Former Westling Coach Alleges Judge in Case Had Conflicts of Interest
By Paayal Zaveri
Title IX of the Education Amendments of 1972 states that “No person in the United States shall, on the basis of sex, be excluded from participation in, be denied the benefits of, or be subjected to discrimination under any education program or activity receiving Federal financial assistance”
UC Davis was found in to be in violation of that by not providing adequate athletic opportunities for women during the years 1998 and 2005. This was found when former UC Davis students and women wrestlers, Arezou Mansourian, Christine Ng and Lauren Mancuso, filed a claim against UC Davis in 2003 because they cut the women’s wrestling program, while continuing to expand other male-dominated sports teams. A settlement was finally reached last Thursday by a payment of $1.35 million to the plaintiffs’ counsel for legal fees. This means that the damages phase of the trial that was scheduled to start March 5th will no longer happen.
According to a press release by the University News Service, the university did not meet the standards of Title IX because it didn’t provide proper opportunities for participation during the years in question. However, it states the campus does have a history of supporting women’s athletics. Although the case is now settled, there are a few things left unanswered and ambiguous. To understand these it is necessary to know the background of the case. During the 2000-2001 academic school year, two of the plaintiffs were on the wrestling team and one was being recruited for it and the administration demanded that they be removed from the team. The university had a separate program for women wrestlers where they competed against other women, but this was cut in 2000. Additionally, the women’s water polo and women’s lacrosse teams were both cut.
Mancuso stated, “They had a women’s program and then dropped it or kicked the women out in the year 2000. It made quite a large impression on the student body so the school ended up telling the public and the press that women will be reinstated next year in 2001, that’s why I decided to go to Davis. But then when I got there the coach said well you will have to try out for a spot on the men’s team if you want to wrestle, which is not what the term reinstatement means.”
After this, the plaintiffs began researching and found that the university was out of agreement with Title IX, which was when they knew they had a case. It was a much bigger case than just wrestling.
“We couldn’t find a lawyer quickly enough to meet the statute of limitations for the actual specific wrestling incident, which is why in a lot of papers they say that we lost the individual portion, the equal protection claim,” added Mancuso.
Michael Burch, former UC Davis Wrestling coach, stated that “UC Davis has never been in compliance with title IX since it was passed in 1972. It’s only in compliance with this last case that puts them in compliance with title IX. No matter how much they want to talk about how much they do for women’s sports the bottom line is that this case determined that they have never been in compliance, so that’s why the women got the settlement.”
The judge ruled against the women and in favor of the university in their claim that removing them from the team was in violation of the equal protection clause.
There is much speculation about this and Burch has stated that the judge, Frank C. Damrell Jr., is believed to have a conflict of interest with the case. Additionally, it was a non-jury trial.

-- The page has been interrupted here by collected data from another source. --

(** The numbers of a window: each point of the window once. *)
Lemma window_gnum_spec w size :
  dim_ok size -> length w = length size -> (forall c, in_window c w -> in_size c size) ->
  NoDup (window_gnum w size) /\ forall y, y ∈ window_gnum w size <-> exists c, in_window c w /\ y = gnum_of size c.
Proof.
  intros H Hl Hin. assert (Hw : dim_ok w) by (unfold dim_ok in *; lia). destruct (window_points_spec w Hw) as [Hn He]. unfold window_gnum. split.
  - apply NoDup_fmap_2_strong; [|done]. intros p p' (c & Hc & ->)%He (c' & Hc' & ->)%He E.
    rewrite (gnum_of_inj size c c'); auto.
  - intros y. rewrite list_elem_of_fmap. split.
    + intros (p & -> & (c & Hc & ->)%He). by exists c.
    + intros (c & Hc & ->). exists (triplet_of c). split; [done|]. apply He. by exists c.
Qed.

(** ** Lemmas: parts that hold each cell once *)

Lemma NoDup_concat_lookup {A} (ls : list (list A)) :
  (forall i l, ls !! i = Some l -> NoDup l) ->
  (forall i j l k x, ls !! i = Some l -> ls !! j = Some k -> x ∈ l -> x ∈ k -> i = j) -> NoDup (concat ls).
Proof.
  induction ls as [|l ls IH]; intros Hn Hd; [constructor|]. cbn [concat]. apply NoDup_app. split_and!.
  - by apply (Hn 0%nat).
  - intros x Hx Hx'. apply elem_of_concat in Hx' as (k & Hk & Hxk). apply list_elem_of_lookup in Hk as [j Hj].
    by pose proof (Hd 0%nat (S j) l k x eq_refl Hj Hx Hxk).
  - apply IH; [intros i; apply (Hn (S i))|]. intros i j k k' x Hi Hj H1 H2. pose proof (Hd (S i) (S j) k k' x Hi Hj H1 H2). lia.
Qed.

Lemma holders_split cell parts i b :
  parts !! i = Some b -> CutTree.holders cell parts = Z.b2z (CutTree.inside cell b) + CutTree.holders cell (delete i parts).
Proof.
  intros Hi. unfold CutTree.holders. rewrite (zsum_perm _ (map (fun p => Z.b2z (CutTree.inside cell p)) (b :: delete i parts))).
  - done.
  - apply Permutation_map. by apply delete_Permutation.
Qed.

Lemma holders_pos cell parts i b : parts !! i = Some b -> CutTree.inside cell b = true -> 1 <= CutTree.holders cell parts.
Proof.
  intros Hi Hb. rewrite (holders_split _ _ _ _ Hi), Hb. cbn [Z.b2z]. enough (0 <= CutTree.holders cell (delete i parts)) by lia.
  apply zsum_nonneg, Forall_fmap, Forall_true. intros p. cbn. destruct (CutTree.inside cell p); cbn; lia.
Qed.

Lemma holders_unique cell parts i j b b' :
  CutTree.holders cell parts = 1 -> parts !! i = Some b -> parts !! j = Some b' ->
  CutTree.inside cell b = true -> CutTree.inside cell b' = true -> i = j.
Proof.
  intros H Hi Hj Hb Hb'. destruct (decide (i = j)) as [|Hne]; [done|]. rewrite (holders_split _ _ _ _ Hi), Hb in H. cbn [Z.b2z] in H.
  assert (exists k, delete i parts !! k = Some b') as [k Hk].
  { destruct (decide (j < i)%nat); [exists j; by rewrite list_lookup_delete_lt|]. exists (j - 1)%nat. rewrite list_lookup_delete_ge by lia.
    by replace (S (j - 1)) with j by lia. }
  pose proof (holders_pos cell _ k b' Hk Hb'). lia.
Qed.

“The women wrestlers discovered when the case was over that the judge was a family member of the Gallos, that he sat on a board of trustees at other UC Campuses with the defendants, that he himself has received hundreds of thousands of dollars from the Gallos as well. He’s got conflicts of interest pouring out of him and judges are at least obligated to disclose information. The lawyers’ response to this was, they didn’t know,” said Burch.
However, although there is evidence to support Judge Damrell’s conflict of interest, it is unclear the degree to which the plaintiffs’ lawyers were aware or if they were at all aware of this conflict of interest. The lawyers were not available for comment on this issue at this time.
“The important question is not only whether Judge Damrell withheld critical conflict of interest information from plaintiffs in order to help the defendants, but also important is what this scenario means about the women wrestler’s representation and what they did or didn’t know,” stated Burch, “The women wrestlers requested numerous times, with my support, that their attorneys file judicial misconduct or an appeal.”
However, as seen by the settlement, neither of those things were done and the case is presented as settled and concluded. The settlement is being represented as a victory for female athletes because of the changes it brought about at UC Davis.
According to a press release by the Equal Rights Advocates firm “”While it is disturbing that the University chose to spend millions to litigate for years rather than let these women participate, this case brought about important changes at UC Davis that will provide other female students an equal chance to participate in sports as Title IX requires.”
Burch added, “There are a number of very important points about this case that have come to fruition. One is that UC Davis was in violation of Title IX but number two that the university has continued to have this kind of influence in the courts. It’s an outrage.”
Mancuso states that the settlement is “bittersweet” and “all that they spent on the $1.35 million and paying their own attorneys they could have spent on the students. I’m happy that it’s over, I’m pleased that they settled for $1.35 million to pay our attorney fees but I think it should have happened a long time ago.”